ENTRIES SUPPLIED:
--- START ---
(** * gcode-converter: geometry normalisation and toolpath emission

    Shallow embedding of [src/image_to_gcode.py] and [src/svg_to_gcode.py].

    Conventions of the embedding.
    - A Python [float] is an exact rational extended with [inf], [-inf] and
      [nan] (type [pyfloat]); rounding error and the sign of zero are not
      represented, so "equal within floating-point tolerance" is stated as
      equality of rationals ([==], lifted to [feq]).
    - Numbers read from the command line and from the SVG parser are finite
      and carried as [Q]; [int] arguments ([--power], [--feed_rate]) and
      pixel coordinates are [Z].
    - Pixel coordinates are unbounded integers: the wrap-around of 32-bit
      integers, and the rounding and overflow of doubles, are not
      represented.
    - Strings are byte strings and [str.split] is modelled on ASCII white
      space.
    - The programs are modelled from the parsed input ([svg2paths2], [imread]
      and the image operations are given) to the text handed to the output
      file; failures of parsing and of file input and output are outside.
    - A raised exception is a value [Raise e] of the [result] type.
    - Every string written to the output file by one [f.write] / [+=] of the
      source is one [gline]; [render] gives its text. *)

From Stdlib Require Import ZArith QArith Qabs Lqa Lia List String Ascii DecimalString.
From Stdlib Require DecimalN.
From stdpp Require Import base strings gmap.
Import ListNotations.

Open Scope string_scope.
Open Scope list_scope.
Open Scope Z_scope.

(** ** Exceptions *)

Inductive pyexn : Set := ValueError | NameError | IndexError | ZeroDivisionError.

Inductive result (A : Type) : Type :=
| Ok (a : A)
| Raise (e : pyexn).
Arguments Ok {A} a.
Arguments Raise {A} e.

Definition rbind {A B : Type} (r : result A) (k : A -> result B) : result B :=
  match r with
  | Ok a => k a
  | Raise e => Raise e
  end.

Notation "'try' x <- r ; k" := (rbind r (fun x => k))
  (at level 10, x pattern, r at level 100, k at level 200).

Definition is_ok {A : Type} (r : result A) : bool :=
  match r with Ok _ => true | Raise _ => false end.

(** ** Python floats *)

Inductive pyfloat : Set :=
| Fin (q : Q)
| PInf
| NInf
| NaN.

Definition Qlt_bool (a b : Q) : bool := negb (Qle_bool b a).

(** [a < b] on floats; every comparison with [nan] is false. *)
Definition flt (a b : pyfloat) : bool :=
  match a, b with
  | NaN, _ | _, NaN => false
  | Fin x, Fin y => Qlt_bool x y
  | NInf, NInf => false
  | NInf, _ => true
  | _, PInf => match a with PInf => false | _ => true end
  | _, _ => false
  end.

Definition fneg (a : pyfloat) : pyfloat :=
  match a with
  | Fin x => Fin (- x)
  | PInf => NInf
  | NInf => PInf
  | NaN => NaN
  end.

Definition fadd (a b : pyfloat) : pyfloat :=
  match a, b with
  | NaN, _ | _, NaN => NaN
  | Fin x, Fin y => Fin (x + y)
  | PInf, NInf | NInf, PInf => NaN
  | PInf, _ | _, PInf => PInf
  | NInf, _ | _, NInf => NInf
  end.

Definition fsub (a b : pyfloat) : pyfloat := fadd a (fneg b).

(** Sign of a float that is neither zero nor [nan]: [true] when negative. *)
Definition fnegative (a : pyfloat) : bool :=
  match a with
  | Fin x => Qlt_bool x 0
  | NInf => true
  | _ => false
  end.

Definition fzero (a : pyfloat) : bool :=
  match a with
  | Fin x => Qeq_bool x 0
  | _ => false
  end.

Definition fmul (a b : pyfloat) : pyfloat :=
  match a, b with
  | NaN, _ | _, NaN => NaN
  | Fin x, Fin y => Fin (x * y)
  | _, _ =>
      if fzero a || fzero b then NaN
      else if xorb (fnegative a) (fnegative b) then NInf else PInf
  end.

(** [a / b]: Python raises [ZeroDivisionError] on a zero divisor whatever the
    dividend; otherwise the IEEE quotient. *)
Definition fdiv (a b : pyfloat) : result pyfloat :=
  if fzero b then Raise ZeroDivisionError
  else Ok match a, b with
          | NaN, _ | _, NaN => NaN
          | Fin x, Fin y => Fin (x / y)
          | Fin _, _ => Fin 0
          | _, Fin _ => if xorb (fnegative a) (fnegative b) then NInf else PInf
          | _, _ => NaN
          end.

(** The builtin [min(a, b)] keeps its first argument unless a later one is
    strictly smaller; [max(a, b)] unless a later one is strictly larger. *)
Definition py_min2 (a b : pyfloat) : pyfloat := if flt b a then b else a.
Definition py_max2 (a b : pyfloat) : pyfloat := if flt a b then b else a.
Definition py_min3 (a b c : pyfloat) : pyfloat := py_min2 (py_min2 a b) c.
Definition py_max3 (a b c : pyfloat) : pyfloat := py_max2 (py_max2 a b) c.

(** Equality of floats up to the representation of the rational. *)
Definition feq (a b : pyfloat) : Prop :=
  match a, b with
  | Fin x, Fin y => (x == y)%Q
  | PInf, PInf | NInf, NInf | NaN, NaN => True
  | _, _ => False
  end.

(** ** Text formatting *)

(** [str(n)] for an [int]. *)
Definition str_int (n : Z) : string := NilZero.string_of_int (Z.to_int n).

(** Decimal digits of a natural number given as a non-negative [Z]. *)
Definition str_nat (n : Z) : string := NilZero.string_of_uint (N.to_uint (Z.to_N n)).

Definition digit_char (d : Z) : ascii := ascii_of_nat (48 + Z.to_nat d).

(** Nearest integer to a non-negative rational, ties to even: the rounding
    of the [f] presentation type. *)
Definition round_half_even (q : Q) : Z :=
  let n := Qnum q in
  let d := Z.pos (Qden q) in
  let fl := n / d in
  let r := n mod d in
  match 2 * r ?= d with
  | Lt => fl
  | Gt => fl + 1
  | Eq => if Z.even fl then fl else fl + 1
  end.

(** [f"{q:.3f}"] for a finite value. *)
Definition format_3f_Q (q : Q) : string :=
  let m := round_half_even (Qabs q * 1000) in
  (if Qlt_bool q 0 then "-" else "")
    +:+ str_nat (m / 1000)
    +:+ "."
    +:+ String (digit_char (m mod 1000 / 100))
          (String (digit_char (m mod 100 / 10))
             (String (digit_char (m mod 10)) "")).

(** [f"{x:.3f}"]. *)
Definition format_3f (x : pyfloat) : string :=
  match x with
  | Fin q => format_3f_Q q
  | PInf => "inf"
  | NInf => "-inf"
  | NaN => "nan"
  end.

Definition newline : string := String (ascii_of_nat 10) "".

(** ** Output lines *)

(** The four spellings of the laser-off line in the two programs. *)
Inductive m5_note : Set :=
| EnsureOff   (* image_to_gcode.py:24 *)
| TurnOff     (* image_to_gcode.py:38 *)
| StartOff    (* svg_to_gcode.py:97 *)
| Bare.       (* svg_to_gcode.py:61 *)

Inductive gline : Set :=
| G21
| G90
| M5 (note : m5_note)
| G0 (x y : pyfloat)
| M3 (power : Z)
| G1 (x y : pyfloat) (feed_rate : Z)
| G0_X0_Y0.

Definition note_text (n : m5_note) : string :=
  match n with
  | EnsureOff => " ; Ensure the laser is off to start"
  | TurnOff => " ; Turn off the laser"
  | StartOff => " ; Start with laser off"
  | Bare => ""
  end.

Definition render (l : gline) : string :=
  match l with
  | G21 => "G21 ; Set units to millimeters" +:+ newline
  | G90 => "G90 ; Absolute positioning" +:+ newline
  | M5 n => "M5" +:+ note_text n +:+ newline
  | G0 x y => "G0 X" +:+ format_3f x +:+ " Y" +:+ format_3f y +:+ newline
  | M3 p => "M3 S" +:+ str_int p +:+ newline
  | G1 x y f =>
      "G1 X" +:+ format_3f x +:+ " Y" +:+ format_3f y +:+ " F" +:+ str_int f +:+ newline
  | G0_X0_Y0 => "G0 X0 Y0" +:+ newline
  end.

(** The text of the output file: the written strings, in order. *)
Definition file_text (ls : list gline) : string :=
  fold_right String.append "" (map render ls).


(** ** image_to_gcode.py *)

(** A contour is the list of its points; [point[0]] is a pair of pixel
    coordinates. *)
Definition contour : Type := list (Z * Z).

(** A single-channel image as its rows; [cv2.flip(src, 0)] mirrors it about
    the horizontal axis: [dst[i] = src[rows - 1 - i]]. *)
Definition bitmap : Type := list (list Z).

Definition cv2_flip0 (binary : bitmap) : bitmap := rev binary.

(** The body of the [for i, point in enumerate(contour)] loop: the state is
    the next index and the lines written so far. *)
Definition point_step (power feed_rate : Z) (scale_factor offset_x offset_y : Q)
    (st : nat * list gline) (point : Z * Z) : nat * list gline :=
  let '(i, out) := st in
  let '(x, y) := point in
  let x := (inject_Z x * scale_factor + offset_x)%Q in
  let y := (inject_Z y * scale_factor + offset_y)%Q in
  (S i,
   if Nat.eqb i 0
   then out ++ [G0 (Fin x) (Fin y); M3 power]
   else out ++ [G1 (Fin x) (Fin y) feed_rate]).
--- END ---
EXERCISE INSTRUCTIONS:
When you reach the line containing "represented." in the data above, start copying exactly, and stop after the line containing "file; failures of".

TASK OUTPUT:
      represented.
    - Strings are byte strings and [str.split] is modelled on ASCII white
      space.
    - The programs are modelled from the parsed input ([svg2paths2], [imread]
      and the image operations are given) to the text handed to the output
      file; failures of parsing and of file input and output are outside.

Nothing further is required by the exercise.